Tonight the Super Bears and I had dinner at the Pacific Cafe, in the Richmond. I’ve been going there since 1985, the last time I think in ’88, and absolutely nothing has changed, from the predominance of the colors orange and brown to the two choices of starch. As usual, there was a line out front, and as usual we were each handed a glass of chablis as we waited for a table to open. It took two full glasses each for a table to be available, so dinner was a delightful blur of crustaceans and conversation and a pretty yummy cheesecake for dessert. We made our way back to BC’s and watched The Conversation, continuing my reacquaintance with the films of the 60’s and 70’s, which I’m convinced was truly the Golden Age of film. It’s all about Before and After the New Wave for me. It’s filmed on location in San Francisco and, narrative aside, you get to see the Embarcadero Center being built, the City of Paris building before it was demolished and replaced by Philip Johnson’s Neiman-Marcus, the harmonious Union Square before it too was destroyed to make way for the abomination that sits on the site today, and a really really young Harrison Ford, before all the muscle! And Cindy Williams doing serious acting!

Earlier I took in a few of the new Mission gallery spaces with Emily, including hot shows at Mission 17 and Queen’s Nails Annex. The neighborhood is finally buzzing with some exciting artist-run spaces. I’m not lucid enough to recount the shows that I saw, so check them out before the next dot com bubble forces everybody out of town again.

The Universe Within

So my sister Sue has been visiting. Sue is 50 and looks like she’s 29, with a matching disposition and complexion.
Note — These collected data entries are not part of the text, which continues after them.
(** * parse_fa.py: FASTA parsing, slicing and tabular output

    A shallow embedding of [src/parse_fa.py].  Python text is a list of
    Unicode code points; the functions that touch the file system or the
    console run in a state-and-exception monad over an explicit [world]. *)

From Stdlib Require Import ZArith NArith List String Ascii Lia Bool Decimal.
From stdpp Require Import gmap list.

Local Open Scope N_scope.

(** ** Text *)

(** A Python [str]: the sequence of its code points. *)
Abbreviation str := (list N).

(** A literal, written as a Rocq string of characters below 256. *)
Definition u (s : string) : str := map N_of_ascii (list_ascii_of_string s).

Definition LF : N := 10.
Definition CR : N := 13.
Definition GT : N := 62.

(** [str.isspace] on one code point: the characters that [str.strip()] and
    [str.split()] treat as whitespace. *)
Definition isspace (c : N) : bool :=
  ((9 <=? c) && (c <=? 13)) || ((28 <=? c) && (c <=? 32))
  || (c =? 133) || (c =? 160) || (c =? 5760)
  || ((8192 <=? c) && (c <=? 8202))
  || (c =? 8232) || (c =? 8233) || (c =? 8239) || (c =? 8287) || (c =? 12288).

Fixpoint lstrip (s : str) : str :=
  match s with
  | [] => []
  | c :: rest => if isspace c then lstrip rest else s
  end.

Definition rstrip (s : str) : str := rev (lstrip (rev s)).

(** [s.strip()] *)
Definition strip (s : str) : str := rstrip (lstrip s).

(** [s.startswith('>')] *)
Definition startswith_gt (s : str) : bool :=
  match s with
  | c :: _ => c =? GT
  | [] => false
  end.

(** Truth value of a [str]: non-empty. *)
Definition truthy (s : str) : bool :=
  match s with [] => false | _ :: _ => true end.

(** [s.split()]: the maximal runs of non-whitespace characters. *)
Fixpoint split (s : str) : list str :=
  match s with
  | [] => []
  | c :: rest =>
      if isspace c then split rest
      else match rest with
           | [] => [[c]]
           | d :: _ =>
               if isspace d then [c] :: split rest
               else match split rest with
                    | w :: ws => (c :: w) :: ws
                    | [] => [[c]]
                    end
           end
  end.

(** [delimiter.join(fields)] *)
Fixpoint join (delimiter : str) (fields : list str) : str :=
  match fields with
  | [] => []
  | [f] => f
  | f :: rest => f ++ delimiter ++ join delimiter rest
  end.

(** Text-mode reading with universal newlines: "\r\n" and a lone "\r"
    both reach the program as "\n". *)
Fixpoint universal_newlines (s : str) : str :=
  match s with
  | [] => []
  | c :: rest =>
      if c =? CR then
        match rest with
        | d :: rest' =>
            if d =? LF then LF :: universal_newlines rest'
            else LF :: universal_newlines rest
        | [] => [LF]
        end
      else c :: universal_newlines rest
  end.

(** [for line in file]: the lines of the text, each with its terminating
    "\n" (the last line may have none). *)
Fixpoint readlines (s : str) : list str :=
  match s with
  | [] => []
  | c :: rest =>
      if c =? LF then [c] :: readlines rest
      else match readlines rest with
           | l :: ls => (c :: l) :: ls
           | [] => [[c]]
           end
  end.

(** ** parse_fasta_file: the loop *)

Record parse_state := ParseState {
  ids : list str;
  sequences : list str;
  current_id : option str;          (* None until the first header *)
  current_sequence : str
}.

(** [if current_id and current_sequence: ids.append(..); sequences.append(..)] *)
Definition flush (st : parse_state) : list str * list str :=
  match current_id st with
  | Some id =>
      if truthy id && truthy (current_sequence st)
      then (ids st ++ [id], sequences st ++ [current_sequence st])
      else (ids st, sequences st)
  | None => (ids st, sequences st)
  end.

(** One iteration of the [for line in file] loop. *)
Definition parse_line (st : parse_state) (line : str) : parse_state :=
  let line := strip line in
  if startswith_gt line then
    let '(ids', sequences') := flush st in
    {| ids := ids'; sequences := sequences';
       current_id := Some (drop 1 line); current_sequence := [] |}
  else
    {| ids := ids st; sequences := sequences st;
       current_id := current_id st;
       current_sequence := current_sequence st ++ line |}.

Definition parse_init : parse_state :=
  {| ids := []; sequences := []; current_id := None; current_sequence := [] |}.

Definition parse_lines (lines : list str) : list str * list str :=
  flush (fold_left parse_line lines parse_init).

(** What the parser computes from the decoded content of the file. *)
Definition parse_text (content : str) : list str * list str :=
  parse_lines (readlines (universal_newlines content)).

(** ** Slicing and indexing *)

Local Open Scope Z_scope.

(** A slice bound brought into [0, len]: a negative bound counts from the
    end; what still falls outside is clamped. *)
Definition adjust_index (i len : Z) : Z :=
  if i <? 0 then Z.max 0 (i + len) else Z.min i len.

(** [l[start:stop]] *)
Definition py_slice {A} (l : list A) (start stop : Z) : list A :=
  let len := Z.of_nat (length l) in
  let lo := adjust_index start len in
  let hi := adjust_index stop len in
  take (Z.to_nat (hi - lo)) (drop (Z.to_nat lo) l).
Lemma has_word_count_of_absent token l :
  has_word token l = false -> count_of token l = 0%Z.
Proof.
  induction l as [|x l IH]; simpl; [reflexivity|].
  destruct (strcmp_eq (word x) token); [discriminate|auto].
Qed.

(** One call, on the count of the recorded token. *)
Lemma add_token_count_same token g :
  (0 <= count_of token (g_word_counts g) < INT_MAX)%Z ->
  count_of token (g_word_counts (add_token_count token g)) =
  (count_of token (g_word_counts g) + 1)%Z.
Proof.
  intros R. unfold add_token_count.
  pose proof (bump_spec token (g_word_counts g)) as B.
  destruct (bump token (g_word_counts g)) as [l'|]; cbn [g_word_counts].
  - destruct B as (_ & -> & _). apply wrap_int_small. unfold INT_MAX in *. lia.
  - destruct B as (Hw & ->). rewrite count_of_app, Hw. cbn [word count].
    rewrite strcmp_eq_cstr_l.
    now replace (strcmp_eq token token) with true
      by (symmetry; now apply strcmp_eq_iff).
Qed.

Lemma add_token_count_total token g :
  g_word_count (add_token_count token g) = wrap_size (g_word_count g + 1).
Proof.
  unfold add_token_count. now destruct (bump token (g_word_counts g)).
Qed.

Lemma record_times_spec n token g :
  (0 <= count_of token (g_word_counts g))%Z ->
  (count_of token (g_word_counts g) + Z.of_nat n <= INT_MAX)%Z ->
  (0 <= g_word_count g)%Z ->
  (g_word_count g + Z.of_nat n < SIZE_MOD)%Z ->
  count_of token (g_word_counts (record_times n token g)) =
  (count_of token (g_word_counts g) + Z.of_nat n)%Z /\
  g_word_count (record_times n token g) = (g_word_count g + Z.of_nat n)%Z.
Proof.
  revert g; induction n as [|n IH]; intros g H1 H2 H3 H4.
  - simpl. split; lia.
  - cbn [record_times].
    assert (count_of token (g_word_counts (add_token_count token g)) =
            (count_of token (g_word_counts g) + 1)%Z) as Hc
        by (apply add_token_count_same; lia).
    assert (g_word_count (add_token_count token g) = (g_word_count g + 1)%Z)
      as Ht by (rewrite add_token_count_total; apply wrap_size_small; lia).
    destruct (IH (add_token_count token g)) as [E1 E2]; lia.
Qed.

(** C7. A call of [add_token_count] increments the count of a token the
    table has, leaving the other counts and the entries in place, and
    appends a token the table does not have with count 1; [g_word_count]
    counts every call.  From any table, five calls with the same token raise
    its count by 5 and [g_word_count] by 5 (within the range of [int] and of
    [size_t]). *)
Theorem record_increments_and_counts_calls :
  (forall token g,
      has_word token (g_word_counts g) = true ->
      let g' := add_token_count token g in
      count_of token (g_word_counts g') =
      wrap_int (count_of token (g_word_counts g) + 1) /\
      map word (g_word_counts g') = map word (g_word_counts g) /\
      (forall other, cstr other <> cstr token ->
                     count_of other (g_word_counts g') =
                     count_of other (g_word_counts g))) /\
  (forall token g,
      has_word token (g_word_counts g) = false ->
      let g' := add_token_count token g in
      g_word_counts g' =
      g_word_counts g ++ [{| word := cstr token; count := 1 |}] /\
      count_of token (g_word_counts g') = 1%Z) /\
  (forall token g,
      g_word_count (add_token_count token g) = wrap_size (g_word_count g + 1)) /\
  (forall token g,
      (0 <= count_of token (g_word_counts g))%Z ->
      (count_of token (g_word_counts g) + 5 <= INT_MAX)%Z ->
      (0 <= g_word_count g)%Z ->
      (g_word_count g + 5 < SIZE_MOD)%Z ->
      let g5 := record_times 5 token g in
      count_of token (g_word_counts g5) =
      (count_of token (g_word_counts g) + 5)%Z /\
      g_word_count g5 = (g_word_count g + 5)%Z).
Proof.
  split; [|split; [|split]].
  - intros token g Hw g'. subst g'. unfold add_token_count.
    pose proof (bump_spec token (g_word_counts g)) as B.
    destruct (bump token (g_word_counts g)) as [l'|]; cbn [g_word_counts].
    + tauto.
    + destruct B as [B _]. congruence.
  - intros token g Hw g'. subst g'. unfold add_token_count.
    pose proof (bump_spec token (g_word_counts g)) as B.
    destruct (bump token (g_word_counts g)) as [l'|]; cbn [g_word_counts].
    + destruct B as [B _]. congruence.
    + split; [reflexivity|]. rewrite count_of_app, Hw. cbn [word count].
      rewrite strcmp_eq_cstr_l.
      now replace (strcmp_eq token token) with true
        by (symmetry; now apply strcmp_eq_iff).
  - apply add_token_count_total.
  - intros token g H1 H2 H3 H4 g5. subst g5.
    apply (record_times_spec 5 token g); simpl; lia.
Qed.

(** The five calls of C7 on the empty table and on a table that has the
    token already. *)
Lemma record_increments_and_counts_calls_witness :
  let tok := bytes_of "的" in
  let g := {| g_word_counts := [{| word := bytes_of "了"; count := 2 |};
                                {| word := tok; count := 7 |}];
              g_word_capacity := 10; g_word_count := 9 |} in
  (count_of tok (g_word_counts (record_times 5 tok g)) = 12%Z /\
   g_word_count (record_times 5 tok g) = 14%Z) /\
  (count_of tok (g_word_counts (record_times 5 tok empty_globals)) = 5%Z /\
   g_word_count (record_times 5 tok empty_globals) = 5%Z).
Proof.
  intros tok g. split.
  - apply (proj2 (proj2 (proj2 record_increments_and_counts_calls)) tok g);
      vm_compute; congruence.
  - apply (proj2 (proj2 (proj2 record_increments_and_counts_calls))
             tok empty_globals); vm_compute; congruence.
Defined.

(** ** Report order *)

Lemma cmp_wordcount_in_range a b :
  (0 <= count a <= INT_MAX)%Z -> (0 <= count b <= INT_MAX)%Z ->
  cmp_wordcount a b = (count b - count a)%Z.
Proof.
  intros Ha Hb. unfold cmp_wordcount. apply wrap_int_small.
  unfold INT_MAX in *. lia.
Qed.

Lemma sorted_by_count l :
  counts_in_range l ->
  Sorted (fun x y => (cmp_wordcount x y <= 0)%Z) l ->
  StronglySorted (fun x y => (count y <= count x)%Z) l.
Proof.
  intros R S. apply Sorted_StronglySorted.
  - intros x y z Hxy Hyz. lia.
  - induction S as [|a l S IH H]; constructor.
    + apply IH. now inversion R.
    + inversion R as [|? ? Ra Rl]; subst.
      destruct H as [|b l H]; constructor.
      inversion Rl; subst. rewrite cmp_wordcount_in_range in H by auto. lia.
Qed.

Lemma strongly_sorted_nth_error {A} (R : A -> A -> Prop) l :
  StronglySorted R l ->
  forall i j a b,
    i < j -> nth_error l i = Some a -> nth_error l j = Some b -> R a b.
Proof.
  induction 1 as [|x l S IH F]; intros i j a b Hij Ha Hb.
  - destruct i; discriminate.
  - destruct j as [|j]; [lia|]. simpl in Hb. destruct i as [|i].
    + simpl in Ha. injection Ha as <-. rewrite Forall_forall in F.
      apply F. eapply nth_error_In. exact Hb.
    + simpl in Ha. apply (IH i j); auto. lia.
Qed.

Lemma nth_error_firstn_some {A} n (l : list A) i a :
  nth_error (firstn n l) i = Some a -> nth_error l i = Some a.
Proof.
  revert l i; induction n as [|n IH]; intros l i; simpl.
  - destruct i; discriminate.
  - destruct l as [|x l]; [destruct i; discriminate|].
    destruct i as [|i]; simpl; auto.
Qed.

(** C9. The report printed by [main] is in non-increasing order of count:
    of two reported entries the earlier has a count at least that of the
    later.  The order comes from the counts alone: the comparison does not
    look at the words and is 0 on equal counts. *)
Theorem report_is_sorted_by_count g report :
  counts_in_range (g_word_counts g) ->
  main_report g report ->
  (forall i j a b,
      i < j -> nth_error report i = Some a -> nth_error report j = Some b ->
      (count b <= count a)%Z) /\
  length report = Nat.min 10 (length (g_word_counts g)) /\
  (forall e, In e report -> In e (g_word_counts g)) /\
  (forall a b a' b',
      count a = count a' -> count b = count b' ->
      cmp_wordcount a b = cmp_wordcount a' b') /\
  (forall a b, count a = count b -> cmp_wordcount a b = 0%Z).
Proof.
  intros R (sorted & (P & S) & ->).
  assert (counts_in_range sorted) as R'.
  { unfold counts_in_range in *. rewrite Forall_forall in *.
    intros e He. apply R. eapply Permutation_in; [symmetry; exact P|exact He]. }
  pose proof (sorted_by_count sorted R' S) as SS.
  split; [|split; [|split; [|split]]].
  - intros i j a b Hij Ha Hb. apply nth_error_firstn_some in Ha, Hb.
    exact (strongly_sorted_nth_error _ sorted SS i j a b Hij Ha Hb).
  - rewrite length_firstn. now rewrite (Permutation_length P).
  - intros e He. apply in_firstn in He.
    eapply Permutation_in; [symmetry; exact P|exact He].
  - intros a b a' b' Ha Hb. unfold cmp_wordcount. now rewrite Ha, Hb.
  - intros a b H. unfold cmp_wordcount. rewrite H, Z.sub_diag. reflexivity.
Qed.

(** A table of three entries with a tie, and one order [qsort] may leave. *)
Lemma report_is_sorted_by_count_witness :
  let a := {| word := bytes_of "的"; count := 2 |} in
  let b := {| word := bytes_of "中国"; count := 5 |} in
  let c := {| word := bytes_of "人"; count := 5 |} in
  let g := {| g_word_counts := [a; b; c]; g_word_capacity := 10;
              g_word_count := 12 |} in
  counts_in_range (g_word_counts g) /\
  main_report g [c; b; a] /\
  (forall i j x y,
      i < j -> nth_error [c; b; a] i = Some x ->
      nth_error [c; b; a] j = Some y -> (count y <= count x)%Z).
Proof.
  intros a b c g.
  assert (counts_in_range (g_word_counts g)) as R.
  { repeat constructor; vm_compute; congruence. }
  assert (main_report g [c; b; a]) as M.
  { exists [c; b; a]. split; [split|reflexivity].
    - simpl. apply Permutation_trans with (l' := [b; a; c]).
      + apply perm_swap.
      + apply Permutation_trans with (l' := [b; c; a]).
        * apply perm_skip, perm_swap.
        * apply perm_swap.
    - repeat constructor; vm_compute; congruence. }
  split; [exact R|]. split; [exact M|].
  exact (proj1 (report_is_sorted_by_count g [c; b; a] R M)).
Defined.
Last week we went to see the exhibition, The Universe Within at the Masonic Hall. It consists of 100 or so actual bodies that have been preserved with a process called “plastination,” a kind of plastic petrification. The exhibit was a bit more visual than scientific, and offered several really stunning visuals, like a flayed man holding a hanger with his skin draped over it, an Asian-looking St. Bartholomew, and a guy sliced in half, the two halves turned to consider the other. There was also a cool exhibit of a person sliced horizontally into pieces about an inch thick, the slices spaced about an inch apart in a 15 foot case. Most of the guys were not terribly well endowed, but it was hard to tell since most of them had their entire skins pulled off. Only one particular specimen stood out, surrounded by giggling art students sketching his musculature. The bodies reminded me of the wax replicas of the various systems of the body made in the late 18th century in Tuscany, but lacking the scientific and even artistic qualities of those exquisite studies. The current models weren’t abstracted by the notion of an approximation, they were actual bodies, and maybe that’s what made it strange. All of those organs worked once. Instead of experiencing a sense of wonder at humankind’s scientific advancement, I felt like a steak by the end of the show.
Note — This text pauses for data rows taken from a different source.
(** * CardStock: tenancy and transactional-integrity core

    A shallow embedding of the database layer of CardStock (the Supabase
    migrations): the tables of [20260209000001_initial_schema.sql], their
    constraints and triggers, the row-level-security policies as they stand
    after [20260209000004_perf_fixes.sql], and the SECURITY DEFINER
    procedures as last replaced ([20260209000002_security_fixes.sql] for
    [create_organization], [accept_invite], [mark_card_sold] and
    [soft_delete_organization]; [20260209000003_fix_leave_org.sql] for
    [leave_organization]).

    Conventions of the embedding:
    - a table is the list of its rows, in insertion order;
    - [UUID] and [TIMESTAMPTZ] are integers, [TEXT] is a string; a
      [DECIMAL] is a finite amount counted in hundredths (what an assignment
      to a column of scale two keeps of it), and an assignment to a
      [DECIMAL(10,2)] column raises when the amount needs more than ten
      digits;
    - a nullable column is an [option]; SQL comparisons on nullable values
      are three-valued ([option bool]) and [IF]/[WHERE] take only [Some true];
    - [auth.uid()] and [now()] are fixed for the duration of a statement or
      procedure call and are carried by a [session];
    - [gen_random_uuid()] draws from a counter kept in the database state;
    - the parameters of a procedure are not NULL, except the two declared
      [DEFAULT NULL];
    - a PL/pgSQL body is a computation in a state-and-exception monad whose
      state is the database {e at the point of the RAISE}; [transaction]
      restores the initial state when the body raised. *)

From Stdlib Require Import ZArith List String Ascii Bool Lia.
Import ListNotations.

Local Open Scope string_scope.
Local Open Scope list_scope.
Local Open Scope Z_scope.

(** ** Column types *)

Definition uuid := Z.
Definition timestamptz := Z.

(** [DECIMAL], as the parameter [p_sold_price] is declared: an amount of any
    size, in hundredths. *)
Definition decimal := Z.

(** [DECIMAL(10,2)], as [transactions.sold_price] and
    [inventory.selling_price] are declared: at most ten digits, two of them
    after the point, so an absolute value below [10^8], which is [10^10]
    hundredths. *)
Definition fits_decimal_10_2 (v : decimal) : bool := Z.abs v <? 10 ^ 10.

(** [CREATE TYPE role_enum AS ENUM ('owner', 'admin', 'member')] *)
Inductive role_enum := owner | admin | member.

(** [CREATE TYPE inventory_status_enum AS ENUM ('available', 'reserved', 'sold')] *)
Inductive inventory_status_enum := available | reserved | sold.

Definition role_eqb (a b : role_enum) : bool :=
  match a, b with
  | owner, owner | admin, admin | member, member => true
  | _, _ => false
  end.

Definition status_eqb (a b : inventory_status_enum) : bool :=
  match a, b with
  | available, available | reserved, reserved | sold, sold => true
  | _, _ => false
  end.

(** ** SQL values that may be NULL *)

Definition is_null {A} (x : option A) : bool :=
  match x with None => true | Some _ => false end.

Definition is_not_null {A} (x : option A) : bool := negb (is_null x).

Definition coalesce {A} (x y : option A) : option A :=
  match x with Some _ => x | None => y end.

(** [column = auth.uid()]: NULL when the caller is anonymous. *)
Definition sql_eq_uuid (col : uuid) (v : option uuid) : option bool :=
  option_map (fun u => col =? u) v.

(** [a != b] on nullable text. *)
Definition sql_neq_text (a b : option string) : option bool :=
  match a, b with
  | Some x, Some y => Some (negb (String.eqb x y))
  | _, _ => None
  end.

(** [a < b] where [a] is a nullable timestamp. *)
Definition sql_lt_ts (a : option timestamptz) (b : timestamptz) : option bool :=
  option_map (fun x => x <? b) a.

(** The truth test of [IF] and [WHERE]: NULL counts as false. *)
Definition is_true (b : option bool) : bool :=
  match b with Some true => true | _ => false end.

(** ** Text functions *)

(** [LOWER] on the ASCII range. *)
Definition lower_ascii (c : ascii) : ascii :=
  let n := nat_of_ascii c in
  if ((65 <=? n) && (n <=? 90))%nat then ascii_of_nat (n + 32) else c.

Fixpoint lower (s : string) : string :=
  match s with
  | EmptyString => EmptyString
  | String c s' => String (lower_ascii c) (lower s')
  end.

Definition in_range (lo hi : nat) (c : ascii) : bool :=
  let n := nat_of_ascii c in ((lo <=? n) && (n <=? hi))%nat.

(** The class [[a-z0-9]]. *)
Definition is_lower_alnum (c : ascii) : bool :=
  in_range 97 122 c || in_range 48 57 c.

(** The class [[a-z0-9-]]. *)
Definition is_slug_char (c : ascii) : bool :=
  is_lower_alnum c || Ascii.eqb c "-"%char.

(** [s ~ '^[a-z0-9][a-z0-9-]{0,30}[a-z0-9]$']: a first and a last
    character of [[a-z0-9]] around at most thirty of [[a-z0-9-]]. *)
Definition slug_format (s : string) : bool :=
  match list_ascii_of_string s with
  | [] => false
  | c :: rest =>
      is_lower_alnum c &&
      match rev rest with
      | [] => false
      | last :: middle =>
          is_lower_alnum last && forallb is_slug_char middle
          && (List.length middle <=? 30)%nat
      end
  end.

(** [slug NOT IN ('api', 'admin', 'www', 'app', 'auth', 'login', 'register')] *)
Definition reserved_slugs : list string :=
  ["api"; "admin"; "www"; "app"; "auth"; "login"; "register"].

Definition slug_not_reserved (s : string) : bool :=
  negb (existsb (String.eqb s) reserved_slugs).

Fixpoint drop_spaces (l : list ascii) : list ascii :=
  match l with
  | c :: l' => if Ascii.eqb c " "%char then drop_spaces l' else l
  | [] => []
  end.

(** [trim(name)]: strips spaces at both ends. *)
Definition trim (l : list ascii) : list ascii :=
  rev (drop_spaces (rev (drop_spaces l))).

(** [char_length(trim(name)) BETWEEN 1 AND 100] *)
Definition name_valid (name : string) : bool :=
  let n := List.length (trim (list_ascii_of_string name)) in
  ((1 <=? n) && (n <=? 100))%nat.

(** ** Rows *)

(** Modelled from the spec: [auth.users] belongs to the identity provider
    and is not declared by the migrations, which reference its [id] and
    read its [email]; a principal has an id and an email. The email is read
    through a scalar subquery, NULL when the row or the value is missing. *)
Record auth_user := mk_user {
  au_id : uuid;
  au_email : option string
}.

Record organization := mk_organization {
  org_id : uuid;
  org_name : string;
  org_slug : string;
  org_created_at : option timestamptz;
  org_updated_at : option timestamptz;
  org_deleted_at : option timestamptz
}.

Record membership := mk_membership {
  m_id : uuid;
  m_user_id : uuid;
  m_organization_id : uuid;
  m_role : role_enum;
  m_invited_by : option uuid;
  m_invited_at : option timestamptz;
  m_accepted_at : option timestamptz;
  m_created_at : option timestamptz
}.

(** [inventory]: the descriptive card columns other than [card_name]
    (set, number, rarity, language, foil, condition, grading, purchase
    price, notes) are read or written by no procedure, policy or trigger
    and are left out. *)
Record inventory_item := mk_inventory {
  inv_id : uuid;
  inv_organization_id : uuid;
  inv_card_name : string;
  inv_selling_price : option decimal;
  inv_status : inventory_status_enum;
  inv_created_at : option timestamptz;
  inv_created_by : option uuid;
  inv_updated_at : option timestamptz;
  inv_updated_by : option uuid;
  inv_deleted_at : option timestamptz
}.

Record transaction_row := mk_transaction {
  t_id : uuid;
  t_organization_id : uuid;
  t_inventory_id : uuid;
  t_sold_price : decimal;
  t_sold_at : option timestamptz;
  t_sold_by : option uuid;
  t_buyer_email : option string;
  t_buyer_notes : option string;
  t_created_at : option timestamptz
}.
Speaking of steak, Philip came over for dinner tonight. A salade niçoise, topped with a sliced rare tuna steak. I wanted to make him dinner so that he could relax, but instead he brought the dinner and cooked it, too. I look at all my friends now as if I can see their insides. I just can’t believe it all works. We’re all steaks.

I’m still in the midst of my continuing-mid-life crisis, although it looks like I’m going to be making a ton of art in the coming months, so thank you Cosmos, for the timing.